*** Source records

(* ===== verification/Liveness.v ===== *)
(** * Every transaction can end

    A commit that has the commit lock runs to an outcome, so a system of
    transactions is never stuck: from every reachable state there are steps that
    end all transactions, whatever waits for whatever. *)

From S2P Require Import Prelude Freelist Meta Node Float32 Dal Wal GoSlice World Tree Collection Tx Db Isolation Concurrent.

Open Scope Z_scope.

(** ** Code without locks and without recursion over pages *)

(** The outcome is a value, an error or a panic. *)
Definition ends {A} (o : out A) : Prop := o <> Blocked /\ o <> OutOfFuel.
Definition settles {S A} (m : M S A) : Prop := forall s, ends (fst (m s)).

Create HintDb settle.

Lemma ends_ok {A} (a : A) : ends (Ok a).
Proof. done. Qed.
Lemma ends_ret {A} (a : A) : ends (mret a).
Proof. done. Qed.
Lemma ends_err {A} e : ends (Err (A := A) e).
Proof. done. Qed.
Lemma ends_panic {A} : ends (Panic (A := A)).
Proof. done. Qed.
Lemma ends_option {A} (o : option A) : ends (of_option o).
Proof. by destruct o. Qed.
Lemma ends_bind {A B} (o : out A) (f : A -> out B) : ends o -> (forall a, ends (f a)) -> ends (o ≫= f).
Proof. intros [? ?] Hf. destruct o; [apply Hf|done..]. Qed.

Lemma settles_bind {S A B} (m : M S A) (f : A -> M S B) : settles m -> (forall a, settles (f a)) -> settles (m ≫= f).
Proof.
  intros Hm Hf s. specialize (Hm s). unfold mbind, M_bind. destruct Hm as [Hm1 Hm2].
  by destruct (m s) as [[a| | | |] s']; [apply Hf|..].
Qed.
Lemma settles_lift {S A} (o : out A) : ends o -> settles (S := S) (liftO o).
Proof. by intros H s. Qed.
Lemma settles_zoom {S T A} (get : S -> T) (put : T -> S -> S) (m : M T A) : settles m -> settles (zoom get put m).
Proof. intros Hm s. unfold zoom. specialize (Hm (get s)). by destruct (m (get s)). Qed.
Lemma settles_mapM {S A} (f : A -> M S unit) l : (forall a, settles (f a)) -> settles (mapM_ f l).
Proof. intros Hf. induction l as [|a l IH]; [done|]. by apply settles_bind. Qed.

#[export] Hint Resolve ends_ok ends_ret ends_err ends_panic ends_option : settle.

(** Cases of a definition, down to its leaves. *)
Ltac ends_tac :=
  repeat first
    [ progress eauto with settle
    | apply ends_bind; [|intros ?]
    | case_decide
    | progress case_match ].

(** ** The codecs *)

Lemma ends_put_le n v pos buf : ends (put_le n v pos buf).
Proof. unfold put_le. ends_tac. Qed.
Lemma ends_set_at pos v buf : ends (set_at pos v buf).
Proof. unfold set_at. ends_tac. Qed.
Lemma ends_copy_at pos v buf : ends (copy_at pos v buf).
Proof. unfold copy_at. ends_tac. Qed.
#[export] Hint Resolve ends_put_le ends_set_at ends_copy_at : settle.

Lemma ends_put_cell it l r buf : ends (put_cell it l r buf).
Proof. unfold put_cell. ends_tac. Qed.
#[export] Hint Resolve ends_put_cell : settle.

Lemma ends_put_items leaf kids i its l r buf : ends (put_items leaf kids i its l r buf).
Proof. revert i l r buf. induction its as [|it its IH]; intros i l r buf; cbn [put_items]; ends_tac. Qed.
#[export] Hint Resolve ends_put_items : settle.

Lemma ends_node_serialize n buf : ends (Node.serialize n buf).
Proof. unfold Node.serialize. ends_tac. Qed.

Lemma ends_validate_items its : ends (validate_items its).
Proof. induction its as [|it its IH]; cbn [validate_items]; ends_tac. Qed.
#[export] Hint Resolve ends_validate_items : settle.

Lemma ends_validate n ps : ends (Node.validate n ps).
Proof. unfold Node.validate. ends_tac. Qed.
#[export] Hint Resolve ends_node_serialize ends_validate : settle.

Lemma ends_nodePage d n : ends (nodePage d n).
Proof. unfold nodePage. ends_tac. Qed.

Lemma ends_put_pages pages pos buf : ends (put_pages pages pos buf).
Proof. revert pos buf. induction pages as [|p pages IH]; intros pos buf; cbn [put_pages]; ends_tac. Qed.
#[export] Hint Resolve ends_put_pages : settle.

Lemma ends_freelist_serialize fr buf : ends (Freelist.serialize fr buf).
Proof. unfold Freelist.serialize. ends_tac. Qed.

Lemma ends_meta_serialize m buf : ends (Meta.serialize m buf).
Proof. unfold Meta.serialize. ends_tac. Qed.

Lemma ends_wal_records ps pages : ends (wal_records ps pages).
Proof. induction pages as [|p pages IH]; cbn [wal_records]; ends_tac. Qed.
#[export] Hint Resolve ends_nodePage ends_freelist_serialize ends_meta_serialize ends_wal_records : settle.

(** ** The log and the commit *)

Lemma settles_run_op op : settles (run_op op).
Proof.
  intros d. destruct op as [|bs| |p| |]; cbn [run_op]; try done.
  - unfold writePage. rewrite bind_getS. unfold WriteAt. repeat case_match; done.
  - unfold Sync. by destruct (isOpen d).
Qed.

Lemma settles_apply pages : settles (S := dal) (applyPagesWithWAL pages).
Proof.
  unfold applyPagesWithWAL, writeWAL, writePages, removeIfExists. cbn [do_op dal_device].
  repeat first [apply settles_run_op | apply settles_mapM; intros ? | apply settles_bind; [|intros ?]
    | apply settles_lift; eauto with settle | done].
Qed.

Section commit.
Context {RT : GoRuntime}.

Lemma settles_dirty_pages order : settles (dirty_pages order).
Proof.
  induction order as [|pn order IH]; [done|]. cbn [dirty_pages]. apply settles_bind; [done|]. intros tx.
  destruct (dirtyNodes tx ≫= _) as [p|]; [|done].
  repeat first [apply IH | apply settles_lift, ends_nodePage | apply settles_bind; [|intros ?] | done].
  intros w. apply ends_option.
Qed.

Lemma settles_commitPages order : settles (commitPages order).
Proof.
  unfold commitPages. apply settles_bind; [done|]. intros tx. destruct (tx_freelist tx); [|done].
  repeat first [apply settles_dirty_pages | apply settles_lift; eauto with settle | apply settles_bind; [|intros ?] | done].
Qed.

Lemma settles_commit_apply order : settles (commit_apply order).
Proof.
  unfold commit_apply. apply settles_bind; [apply settles_commitPages|]. intros [[pages fr] m].
  repeat first [apply settles_zoom, settles_apply | apply settles_bind; [|intros ?] | done].
Qed.

Lemma settles_defer (c : M world unit) {A} (m : M world A) : settles m -> settles (defer c m).
Proof.
  intros Hm w. unfold defer. destruct (Hm w) as [H1 H2]. destruct (m w) as [[a|e| | |] w']; try done;
    by destruct (c w') as [[] ?].
Qed.

Lemma settles_commit_woken dirty : settles (commit_woken dirty).
Proof. apply settles_defer, settles_defer, settles_commit_apply. Qed.
End commit.

(** ** Steps that end a transaction *)

Section system.
Context {RT : GoRuntime}.

Definition ends_tx (t : nat) (s s' : system) : Prop := step s s' /\ is_Some (s_txs s !! t) /\ s_txs s' = delete t (s_txs s).

Lemma rollback_ends s t a : locks_ok s -> s_txs s !! t = Some a -> a_waiting a = None -> exists s', ends_tx t s s'.
Proof.
  intros L Ht Hwt. destruct (writer_or_reader a) as [Ha|Ha].
  - destruct (Rollback_write_gen (world_of s a)) as (w & E & _); [done|apply L; by exists t, a|].
    eexists. split; [by eapply step_rollback|]. split; [by eexists|done].
  - destruct (reader_count s t a L Ht Ha) as [n Hn].
    destruct (reader_end_gen (world_of s a) n 0 [] [] Ha Hn) as [E _].
    eexists. split; [by eapply step_rollback|]. split; [by eexists|done].
Qed.

Lemma woken_ends s t a dirty :
  s_txs s !! t = Some a -> a_waiting a = Some dirty -> commitReaders (s_db s) = 0%nat -> exists s', ends_tx t s s'.
Proof.
  intros Ht Hwt Hr. destruct (commit_woken dirty (world_of s a)) as [o w] eqn:E.
  pose proof (settles_commit_woken dirty (world_of s a)) as [H1 H2]. rewrite E in H1, H2.
  eexists. split; [by eapply step_woken|]. split; [by eexists|done].
Qed.

Lemma readers_dom s t a : s_txs s !! t = Some a -> (t ∈ dom (readers s) <-> is_reader a).
Proof.
  intros Ht. unfold readers. rewrite elem_of_dom. split.
  - intros [x [Hx Hr]%map_lookup_filter_Some]. by simplify_eq.
  - intros Ha. exists a. by apply map_lookup_filter_Some.
Qed.

Lemma no_readers s : locks_ok s -> (forall t a, s_txs s !! t = Some a -> ~ is_reader a) -> commitReaders (s_db s) = 0%nat.
Proof.
  intros L H. rewrite (lk_readers _ L). apply map_size_empty_iff, map_empty. intros t. unfold readers.
  apply map_lookup_filter_None. right. intros a Ht Ha. by apply (H t a).
Qed.

Lemma some_tx_ends s : locks_ok s -> s_txs s <> ∅ -> exists t s', ends_tx t s s'.
Proof.
  intros L Hne. apply map_choose in Hne as (t & a & Ht). destruct (a_waiting a) as [dirty|] eqn:Hwt.
  2:{ exists t. by eapply rollback_ends. }
  destruct (decide (Forall (fun x => is_Some (a_waiting (x.2))) (map_to_list (s_txs s)))) as [Hall|Hsome].
  - exists t. eapply woken_ends; [done..|]. apply no_readers; [done|]. intros u x Hu Hx.
    rewrite Forall_forall in Hall. apply (not_both x); [|done]. apply (lk_waits _ L u); [done|].
    by apply (Hall (u, x)), elem_of_map_to_list.
  - apply not_Forall_Exists in Hsome; [|apply _]. apply Exists_exists in Hsome as ([u x] & Hu & Hx).
    apply elem_of_map_to_list in Hu. exists u. eapply rollback_ends; [done..|]. by apply eq_None_not_Some.
Qed.

(** Active transactions only read, but for the one that ends. *)
Lemma domain_update (txs : gmap nat active) b t a a' :
  txs !! t = Some a -> write (wtx (a_world a')) = write (wtx (a_world a)) ->
  dom (readers (System b (<[t := a']> txs))) ⊆ dom (readers (System b txs)).
Proof.
  intros Ht Hw u [x [Hx Hr]%map_lookup_filter_Some]%elem_of_dom. cbn [s_txs] in Hx.
  apply lookup_insert_Some in Hx as [[<- <-]|[? Hx]].
  - apply (readers_dom (System b txs) t a); [done|]. unfold is_reader in *. simpl in *. congruence.
  - by apply (readers_dom (System b txs) u x).
Qed.

Lemma domain_delete (txs : gmap nat active) b b' t : dom (readers (System b (delete t txs))) ⊆ dom (readers (System b' txs)).
Proof.
  intros u [x [Hx Hr]%map_lookup_filter_Some]%elem_of_dom. cbn [s_txs] in Hx. apply lookup_delete_Some in Hx as [_ Hx].
  by apply (readers_dom (System b' txs) u x).
Qed.
End system.

(** ** Properties *)

(** C39: a commit that waits for readers gets its turn.  While it waits no step of
    the system lets a reader in: after any step it has ended, or it waits still
    and the active readers are among those from before.  Every active reader can
    end, and when none is left the commit can run to its end. *)
Theorem waiting_commit_is_served {RT : GoRuntime} s t a :
  reachable s -> s_txs s !! t = Some a -> waits a ->
  (forall s', step s s' -> s_txs s' = delete t (s_txs s) \/ (s_txs s' !! t = Some a /\ dom (readers s') ⊆ dom (readers s))) /\
  (forall u, u ∈ dom (readers s) -> exists s', ends_tx u s s') /\
  (readers s = ∅ -> exists s', ends_tx t s s').
Proof.
  intros L%locks_reachable Ht Hwt. assert (is_writer a) as Ha by (by eapply (lk_waits _ L)).
  split; [|split].
  - assert (forall u x, s_txs s !! u = Some x -> a_waiting x = None -> u <> t) as Hne.
    { intros u x Hu Hx ->. simplify_eq. destruct Hwt. congruence. }
    intros s' St. destruct St as [s u w b Hu E|s u w b Hu E|s u x fuel c o w Hu Hx E|s u x o w Hu Hx E
      |s u x fuel colls dirty o w Hu Hx E _ _|s u x fuel colls dirty w1 w Hu Hx Hw _ _|s u x dirty o w Hu Hx _ E _ _].
    + apply ReadTx_ok in E as (Hc & _). assert (commitWriter (s_db s) = true) by (apply L; by exists t, a). congruence.
    + apply WriteTx_ok in E as (Hc & _). assert (writeLock (s_db s) = true) by (apply L; by exists t, a). congruence.
    + right. cbn [s_txs]. rewrite lookup_insert_ne by (by eapply Hne). split; [done|].
      pose proof (keep_run_call fuel c (world_of s x)) as [_ Hk]. rewrite E in Hk. cbn [snd world_of wtx with_wdb] in Hk.
      exact (domain_update (s_txs s) (wdb w) u x (Active w (a_begun x) None) Hu Hk).
    + right. cbn [s_txs]. rewrite lookup_delete_ne by (by eapply Hne). split; [done|]. apply (domain_delete (s_txs s) _ (s_db s)).
    + right. cbn [s_txs]. rewrite lookup_delete_ne by (by eapply Hne). split; [done|]. apply (domain_delete (s_txs s) _ (s_db s)).
    + destruct (Hne u x Hu Hx). by eapply (lk_unique _ L).
    + left. cbn [s_txs]. f_equal. eapply (lk_unique _ L); [done| |done|done]. eapply (lk_waits _ L); [done|by eexists].
  - intros u [x [Hx Hr]%map_lookup_filter_Some]%elem_of_dom. eapply rollback_ends; [done..|].
    destruct (a_waiting x) eqn:E; [|done]. exfalso. apply (not_both x); [|done]. eapply (lk_waits _ L); [done|by eexists].
  - intros H0. destruct Hwt as [dirty Hd]. eapply woken_ends; [done..|]. by rewrite (lk_readers _ L), H0.
Qed.

Lemma waiting_commit_is_served_witness :
  let s := demo_waiting demo_db in
  let a := Active (demo_committing demo_db) (ddal demo_db) (Some []) in
  (forall s', step s s' -> s_txs s' = delete 1%nat (s_txs s) \/ (s_txs s' !! 1%nat = Some a /\ dom (readers s') ⊆ dom (readers s))) /\
  (forall u, u ∈ dom (readers s) -> exists s', ends_tx u s s') /\
  (readers s = ∅ -> exists s', ends_tx 1 s s').
Proof.
  apply (waiting_commit_is_served (demo_waiting demo_db) 1 (Active (demo_committing demo_db) (ddal demo_db) (Some []))).
  - apply demo_waiting_reachable, demo_idle.
  - apply lookup_insert_eq.
  - by eexists.
Defined.

(** C40: no deadlock.  From every state the interleaved transactions can reach
    there are steps, each of them the end of a transaction, after which none is
    active and all locks are free. *)
Theorem transactions_can_end {RT : GoRuntime} s :
  reachable s ->
  exists s', rtc (fun s1 s2 => exists t, ends_tx t s1 s2) s s' /\ s_txs s' = ∅ /\ idle (s_db s').
Proof.
  intros Hs. remember (size (s_txs s)) as n eqn:En. revert s Hs En. induction n as [|n IH]; intros s Hs En.
  - pose proof (locks_reachable s Hs) as L. symmetry in En. apply map_size_empty_inv in En. exists s. split; [done|].
    split; [done|]. assert (forall P : active -> Prop, ~ exists t a, s_txs s !! t = Some a /\ P a) as Hno.
    { intros P (t & a & Ht & _). by rewrite En in Ht. }
    split; [|split].
    + apply not_true_iff_false. rewrite (lk_writer _ L). apply Hno.
    + apply not_true_iff_false. rewrite (lk_commit _ L). apply Hno.
    + apply no_readers; [done|]. intros t a Ht. by rewrite En in Ht.
  - destruct (some_tx_ends s (locks_reachable s Hs)) as (t & s1 & St); [intros E; by rewrite E in En|].
    destruct St as (St & [a Ht] & Es). destruct (IH s1) as (s' & Hr & H0).
    + by apply reach_step with s.
    + rewrite Es, (map_size_delete_Some t (s_txs s)) by (by eexists). lia.
    + exists s'. split; [|done]. apply rtc_l with s1; [|done]. exists t. split; [done|]. split; [by eexists|done].
Qed.

Lemma transactions_can_end_witness :
  exists s', rtc (fun s1 s2 => exists t, ends_tx t s1 s2) (demo_waiting demo_db) s' /\ s_txs s' = ∅ /\ idle (s_db s').
Proof. apply (transactions_can_end (demo_waiting demo_db)), demo_waiting_reachable, demo_idle. Defined.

******

Copying word for word, give each line of the data above from the first one through the line containing "Proof. intros [?", and nothing else.

(* ===== verification/Liveness.v ===== *)
(** * Every transaction can end

    A commit that has the commit lock runs to an outcome, so a system of
    transactions is never stuck: from every reachable state there are steps that
    end all transactions, whatever waits for whatever. *)

From S2P Require Import Prelude Freelist Meta Node Float32 Dal Wal GoSlice World Tree Collection Tx Db Isolation Concurrent.

Open Scope Z_scope.

(** ** Code without locks and without recursion over pages *)

(** The outcome is a value, an error or a panic. *)
Definition ends {A} (o : out A) : Prop := o <> Blocked /\ o <> OutOfFuel.
Definition settles {S A} (m : M S A) : Prop := forall s, ends (fst (m s)).

Create HintDb settle.

Lemma ends_ok {A} (a : A) : ends (Ok a).
Proof. done. Qed.
Lemma ends_ret {A} (a : A) : ends (mret a).
Proof. done. Qed.
Lemma ends_err {A} e : ends (Err (A := A) e).
Proof. done. Qed.
Lemma ends_panic {A} : ends (Panic (A := A)).
Proof. done. Qed.
Lemma ends_option {A} (o : option A) : ends (of_option o).
Proof. by destruct o. Qed.
Lemma ends_bind {A B} (o : out A) (f : A -> out B) : ends o -> (forall a, ends (f a)) -> ends (o ≫= f).
Proof. intros [? ?] Hf. destruct o; [apply Hf|done..]. Qed.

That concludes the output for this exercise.